# Task objective:
Every line of the records below from the line with "d :: before2 =>" up to and including the line with "interpolate a count)." must be reproduced exactly, and no line outside that range.

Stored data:
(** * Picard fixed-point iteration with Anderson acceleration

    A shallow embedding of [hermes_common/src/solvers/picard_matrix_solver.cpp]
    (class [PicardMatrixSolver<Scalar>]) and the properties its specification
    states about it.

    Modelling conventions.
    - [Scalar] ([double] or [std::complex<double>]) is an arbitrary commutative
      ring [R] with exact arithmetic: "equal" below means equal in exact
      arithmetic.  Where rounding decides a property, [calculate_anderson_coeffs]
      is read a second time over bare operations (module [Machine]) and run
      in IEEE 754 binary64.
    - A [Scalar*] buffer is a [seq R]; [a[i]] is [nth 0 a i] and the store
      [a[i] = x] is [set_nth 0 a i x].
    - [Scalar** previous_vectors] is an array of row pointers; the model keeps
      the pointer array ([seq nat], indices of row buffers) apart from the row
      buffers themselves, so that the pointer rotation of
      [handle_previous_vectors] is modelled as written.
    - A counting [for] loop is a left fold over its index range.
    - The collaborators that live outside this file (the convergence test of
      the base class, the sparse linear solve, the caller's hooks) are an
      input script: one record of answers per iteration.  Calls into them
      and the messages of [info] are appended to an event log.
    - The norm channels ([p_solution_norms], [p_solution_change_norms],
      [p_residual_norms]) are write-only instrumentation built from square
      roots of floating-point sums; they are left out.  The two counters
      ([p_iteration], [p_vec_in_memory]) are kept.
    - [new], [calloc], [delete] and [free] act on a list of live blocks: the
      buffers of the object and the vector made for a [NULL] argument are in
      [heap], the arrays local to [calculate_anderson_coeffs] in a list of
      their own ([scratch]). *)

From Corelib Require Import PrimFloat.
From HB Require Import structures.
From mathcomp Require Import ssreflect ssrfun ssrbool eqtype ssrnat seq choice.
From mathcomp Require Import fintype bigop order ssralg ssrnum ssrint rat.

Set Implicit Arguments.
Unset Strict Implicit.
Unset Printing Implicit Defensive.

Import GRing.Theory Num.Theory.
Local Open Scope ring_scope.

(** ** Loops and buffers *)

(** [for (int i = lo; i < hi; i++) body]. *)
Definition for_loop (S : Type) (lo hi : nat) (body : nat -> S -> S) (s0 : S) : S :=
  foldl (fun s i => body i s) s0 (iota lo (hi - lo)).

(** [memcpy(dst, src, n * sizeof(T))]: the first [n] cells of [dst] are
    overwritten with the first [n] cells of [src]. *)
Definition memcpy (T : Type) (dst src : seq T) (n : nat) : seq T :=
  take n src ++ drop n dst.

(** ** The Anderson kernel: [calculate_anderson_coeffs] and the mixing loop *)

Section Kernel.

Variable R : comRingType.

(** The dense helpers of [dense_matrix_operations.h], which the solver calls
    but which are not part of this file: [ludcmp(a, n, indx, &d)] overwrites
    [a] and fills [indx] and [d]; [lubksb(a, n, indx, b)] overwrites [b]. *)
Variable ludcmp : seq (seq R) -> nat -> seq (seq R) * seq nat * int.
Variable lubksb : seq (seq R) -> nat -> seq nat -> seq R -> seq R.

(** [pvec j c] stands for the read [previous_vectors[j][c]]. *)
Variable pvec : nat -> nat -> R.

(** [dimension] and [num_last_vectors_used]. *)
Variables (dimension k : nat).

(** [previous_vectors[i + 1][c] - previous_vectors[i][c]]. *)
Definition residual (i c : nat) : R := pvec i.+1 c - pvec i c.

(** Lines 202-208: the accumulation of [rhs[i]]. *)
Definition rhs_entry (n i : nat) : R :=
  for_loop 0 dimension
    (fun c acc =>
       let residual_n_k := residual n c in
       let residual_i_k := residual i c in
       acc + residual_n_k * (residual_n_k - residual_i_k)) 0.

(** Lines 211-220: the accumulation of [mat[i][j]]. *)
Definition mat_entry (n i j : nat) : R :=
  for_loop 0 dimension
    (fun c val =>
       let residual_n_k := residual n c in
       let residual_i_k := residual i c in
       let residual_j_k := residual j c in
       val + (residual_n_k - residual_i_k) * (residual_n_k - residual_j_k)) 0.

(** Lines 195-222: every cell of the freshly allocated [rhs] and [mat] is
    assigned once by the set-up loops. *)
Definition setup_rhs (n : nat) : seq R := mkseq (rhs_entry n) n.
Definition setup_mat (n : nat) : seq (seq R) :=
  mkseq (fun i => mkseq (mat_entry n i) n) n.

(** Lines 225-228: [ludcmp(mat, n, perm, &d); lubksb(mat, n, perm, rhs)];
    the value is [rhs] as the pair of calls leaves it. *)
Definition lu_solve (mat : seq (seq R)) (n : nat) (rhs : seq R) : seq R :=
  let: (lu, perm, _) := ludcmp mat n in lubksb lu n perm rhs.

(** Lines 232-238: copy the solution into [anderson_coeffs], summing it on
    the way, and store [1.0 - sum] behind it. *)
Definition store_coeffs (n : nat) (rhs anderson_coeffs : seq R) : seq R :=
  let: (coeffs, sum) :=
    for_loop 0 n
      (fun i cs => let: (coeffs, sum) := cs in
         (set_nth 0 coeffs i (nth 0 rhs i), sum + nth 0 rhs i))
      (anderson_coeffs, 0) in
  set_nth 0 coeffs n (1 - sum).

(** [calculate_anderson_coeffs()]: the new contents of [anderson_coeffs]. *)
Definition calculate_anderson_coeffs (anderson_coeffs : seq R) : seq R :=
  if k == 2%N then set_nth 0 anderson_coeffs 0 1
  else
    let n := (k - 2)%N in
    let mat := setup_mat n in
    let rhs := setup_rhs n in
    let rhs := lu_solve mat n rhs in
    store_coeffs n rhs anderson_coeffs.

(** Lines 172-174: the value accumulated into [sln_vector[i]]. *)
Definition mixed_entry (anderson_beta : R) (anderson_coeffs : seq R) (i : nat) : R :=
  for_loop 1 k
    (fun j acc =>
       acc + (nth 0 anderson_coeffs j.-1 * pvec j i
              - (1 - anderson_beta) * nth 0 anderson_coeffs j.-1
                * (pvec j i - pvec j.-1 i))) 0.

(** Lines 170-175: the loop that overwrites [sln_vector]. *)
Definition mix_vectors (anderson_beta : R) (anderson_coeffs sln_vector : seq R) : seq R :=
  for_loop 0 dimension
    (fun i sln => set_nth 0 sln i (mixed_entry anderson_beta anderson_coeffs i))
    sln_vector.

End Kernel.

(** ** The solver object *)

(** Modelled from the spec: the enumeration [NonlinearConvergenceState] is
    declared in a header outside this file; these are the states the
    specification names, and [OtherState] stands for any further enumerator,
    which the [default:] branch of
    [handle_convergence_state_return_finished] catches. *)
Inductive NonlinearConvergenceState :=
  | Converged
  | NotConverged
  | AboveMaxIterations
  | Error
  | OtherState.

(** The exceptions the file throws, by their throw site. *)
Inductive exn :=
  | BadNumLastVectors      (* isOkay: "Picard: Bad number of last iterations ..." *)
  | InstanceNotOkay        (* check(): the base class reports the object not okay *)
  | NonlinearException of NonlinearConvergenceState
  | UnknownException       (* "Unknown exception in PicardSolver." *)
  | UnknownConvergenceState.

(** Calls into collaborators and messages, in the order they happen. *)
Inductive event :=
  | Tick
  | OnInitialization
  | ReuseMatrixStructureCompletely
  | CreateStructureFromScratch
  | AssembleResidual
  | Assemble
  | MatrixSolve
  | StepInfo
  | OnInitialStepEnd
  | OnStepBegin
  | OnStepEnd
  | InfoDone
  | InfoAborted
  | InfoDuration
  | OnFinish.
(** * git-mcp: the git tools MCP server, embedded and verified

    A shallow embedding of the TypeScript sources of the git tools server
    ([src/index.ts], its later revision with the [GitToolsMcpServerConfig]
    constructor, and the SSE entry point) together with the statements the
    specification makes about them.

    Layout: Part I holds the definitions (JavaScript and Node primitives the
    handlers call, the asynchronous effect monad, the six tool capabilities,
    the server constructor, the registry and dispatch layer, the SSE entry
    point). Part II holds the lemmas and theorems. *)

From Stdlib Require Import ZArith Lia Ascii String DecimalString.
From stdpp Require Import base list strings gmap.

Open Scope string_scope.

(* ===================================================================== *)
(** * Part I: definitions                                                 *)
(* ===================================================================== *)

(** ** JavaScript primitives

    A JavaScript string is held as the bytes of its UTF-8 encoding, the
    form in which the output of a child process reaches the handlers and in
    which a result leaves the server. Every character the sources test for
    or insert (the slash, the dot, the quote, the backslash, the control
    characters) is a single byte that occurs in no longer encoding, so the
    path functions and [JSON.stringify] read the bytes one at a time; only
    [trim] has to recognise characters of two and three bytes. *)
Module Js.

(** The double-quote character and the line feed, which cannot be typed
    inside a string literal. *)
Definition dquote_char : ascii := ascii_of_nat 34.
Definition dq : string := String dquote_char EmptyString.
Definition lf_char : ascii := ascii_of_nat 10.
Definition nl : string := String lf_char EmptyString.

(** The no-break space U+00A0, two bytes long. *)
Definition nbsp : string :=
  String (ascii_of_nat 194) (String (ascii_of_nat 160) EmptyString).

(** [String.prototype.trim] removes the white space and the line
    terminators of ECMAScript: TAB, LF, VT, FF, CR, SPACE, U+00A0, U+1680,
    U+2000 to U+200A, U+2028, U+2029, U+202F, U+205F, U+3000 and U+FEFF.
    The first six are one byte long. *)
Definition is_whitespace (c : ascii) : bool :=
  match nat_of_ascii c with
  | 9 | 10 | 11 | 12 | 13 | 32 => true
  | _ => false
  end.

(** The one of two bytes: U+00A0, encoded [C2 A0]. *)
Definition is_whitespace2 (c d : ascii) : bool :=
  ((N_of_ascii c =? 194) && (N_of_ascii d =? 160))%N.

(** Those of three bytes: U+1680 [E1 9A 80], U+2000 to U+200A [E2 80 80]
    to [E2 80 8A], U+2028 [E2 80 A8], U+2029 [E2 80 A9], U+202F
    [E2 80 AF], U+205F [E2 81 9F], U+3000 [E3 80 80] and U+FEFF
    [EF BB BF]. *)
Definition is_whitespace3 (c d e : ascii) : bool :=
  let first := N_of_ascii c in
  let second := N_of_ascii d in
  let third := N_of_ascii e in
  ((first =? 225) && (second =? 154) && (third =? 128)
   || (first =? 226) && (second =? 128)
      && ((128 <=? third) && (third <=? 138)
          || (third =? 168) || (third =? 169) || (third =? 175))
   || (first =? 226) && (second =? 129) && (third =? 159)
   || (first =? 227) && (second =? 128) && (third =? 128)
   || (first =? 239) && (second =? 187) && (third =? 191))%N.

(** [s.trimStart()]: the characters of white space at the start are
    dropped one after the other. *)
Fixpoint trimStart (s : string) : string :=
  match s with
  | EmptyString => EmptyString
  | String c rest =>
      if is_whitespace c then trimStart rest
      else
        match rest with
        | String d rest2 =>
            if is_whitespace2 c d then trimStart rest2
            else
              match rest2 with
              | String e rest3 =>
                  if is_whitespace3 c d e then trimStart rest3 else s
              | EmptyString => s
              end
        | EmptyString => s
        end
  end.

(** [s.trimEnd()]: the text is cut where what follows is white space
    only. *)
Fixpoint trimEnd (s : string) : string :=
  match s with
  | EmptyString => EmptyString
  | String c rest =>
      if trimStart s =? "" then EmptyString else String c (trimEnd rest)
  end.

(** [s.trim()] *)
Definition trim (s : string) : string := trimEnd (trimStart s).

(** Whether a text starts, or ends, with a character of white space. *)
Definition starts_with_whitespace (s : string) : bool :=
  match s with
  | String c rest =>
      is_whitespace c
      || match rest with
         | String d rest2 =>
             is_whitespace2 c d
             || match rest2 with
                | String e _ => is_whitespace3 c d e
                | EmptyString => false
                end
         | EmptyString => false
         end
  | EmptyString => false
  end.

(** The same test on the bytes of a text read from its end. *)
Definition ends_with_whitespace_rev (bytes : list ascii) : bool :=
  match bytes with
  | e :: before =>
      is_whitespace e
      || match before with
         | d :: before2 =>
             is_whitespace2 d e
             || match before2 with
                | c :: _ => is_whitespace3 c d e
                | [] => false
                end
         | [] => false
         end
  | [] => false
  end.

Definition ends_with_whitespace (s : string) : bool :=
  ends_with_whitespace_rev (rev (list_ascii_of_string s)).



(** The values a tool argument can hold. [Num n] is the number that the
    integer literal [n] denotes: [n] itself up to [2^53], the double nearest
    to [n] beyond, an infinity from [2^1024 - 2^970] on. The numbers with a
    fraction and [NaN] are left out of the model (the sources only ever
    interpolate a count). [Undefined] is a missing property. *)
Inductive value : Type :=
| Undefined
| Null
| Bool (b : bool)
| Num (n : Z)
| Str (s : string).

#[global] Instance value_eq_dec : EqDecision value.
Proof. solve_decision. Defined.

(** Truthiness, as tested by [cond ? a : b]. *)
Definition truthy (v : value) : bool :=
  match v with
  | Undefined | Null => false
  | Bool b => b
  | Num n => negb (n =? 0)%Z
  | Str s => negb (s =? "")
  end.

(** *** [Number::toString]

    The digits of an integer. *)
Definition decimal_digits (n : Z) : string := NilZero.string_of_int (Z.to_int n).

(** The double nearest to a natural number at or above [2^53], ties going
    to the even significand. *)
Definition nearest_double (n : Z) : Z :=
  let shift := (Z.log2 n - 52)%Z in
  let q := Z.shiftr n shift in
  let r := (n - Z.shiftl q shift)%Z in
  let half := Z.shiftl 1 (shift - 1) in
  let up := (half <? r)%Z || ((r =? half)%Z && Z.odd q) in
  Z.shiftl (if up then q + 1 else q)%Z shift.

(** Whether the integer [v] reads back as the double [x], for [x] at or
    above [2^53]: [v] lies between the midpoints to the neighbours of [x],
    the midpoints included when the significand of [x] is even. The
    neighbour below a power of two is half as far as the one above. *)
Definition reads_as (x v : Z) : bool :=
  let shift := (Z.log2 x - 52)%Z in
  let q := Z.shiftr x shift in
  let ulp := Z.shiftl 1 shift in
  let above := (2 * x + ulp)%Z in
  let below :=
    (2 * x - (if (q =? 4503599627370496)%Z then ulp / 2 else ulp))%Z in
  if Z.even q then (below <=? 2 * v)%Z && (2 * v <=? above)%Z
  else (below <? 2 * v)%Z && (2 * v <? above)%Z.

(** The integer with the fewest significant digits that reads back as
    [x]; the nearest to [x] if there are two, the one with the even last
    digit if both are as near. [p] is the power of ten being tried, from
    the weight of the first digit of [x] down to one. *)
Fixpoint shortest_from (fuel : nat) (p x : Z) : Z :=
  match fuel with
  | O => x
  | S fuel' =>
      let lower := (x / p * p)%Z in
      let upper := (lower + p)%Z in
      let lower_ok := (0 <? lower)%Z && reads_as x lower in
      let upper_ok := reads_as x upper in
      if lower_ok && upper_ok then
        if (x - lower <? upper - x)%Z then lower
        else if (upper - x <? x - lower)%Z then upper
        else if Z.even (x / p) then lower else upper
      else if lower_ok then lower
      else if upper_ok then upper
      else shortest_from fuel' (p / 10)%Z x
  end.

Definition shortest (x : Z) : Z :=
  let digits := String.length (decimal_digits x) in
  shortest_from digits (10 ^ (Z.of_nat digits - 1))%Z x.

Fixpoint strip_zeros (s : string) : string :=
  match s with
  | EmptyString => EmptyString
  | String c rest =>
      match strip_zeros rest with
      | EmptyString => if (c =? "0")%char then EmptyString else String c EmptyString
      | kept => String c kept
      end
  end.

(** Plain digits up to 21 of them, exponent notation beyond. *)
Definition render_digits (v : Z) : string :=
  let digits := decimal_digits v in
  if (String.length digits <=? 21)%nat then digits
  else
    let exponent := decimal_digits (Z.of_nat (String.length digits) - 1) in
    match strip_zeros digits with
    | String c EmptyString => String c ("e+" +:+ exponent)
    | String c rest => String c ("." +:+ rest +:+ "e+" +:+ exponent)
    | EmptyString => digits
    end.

# Your response:
         | d :: before2 =>
             is_whitespace2 d e
             || match before2 with
                | c :: _ => is_whitespace3 c d e
                | [] => false
                end
         | [] => false
         end
  | [] => false
  end.

Definition ends_with_whitespace (s : string) : bool :=
  ends_with_whitespace_rev (rev (list_ascii_of_string s)).



(** The values a tool argument can hold. [Num n] is the number that the
    integer literal [n] denotes: [n] itself up to [2^53], the double nearest
    to [n] beyond, an infinity from [2^1024 - 2^970] on. The numbers with a
    fraction and [NaN] are left out of the model (the sources only ever
    interpolate a count). [Undefined] is a missing property. *)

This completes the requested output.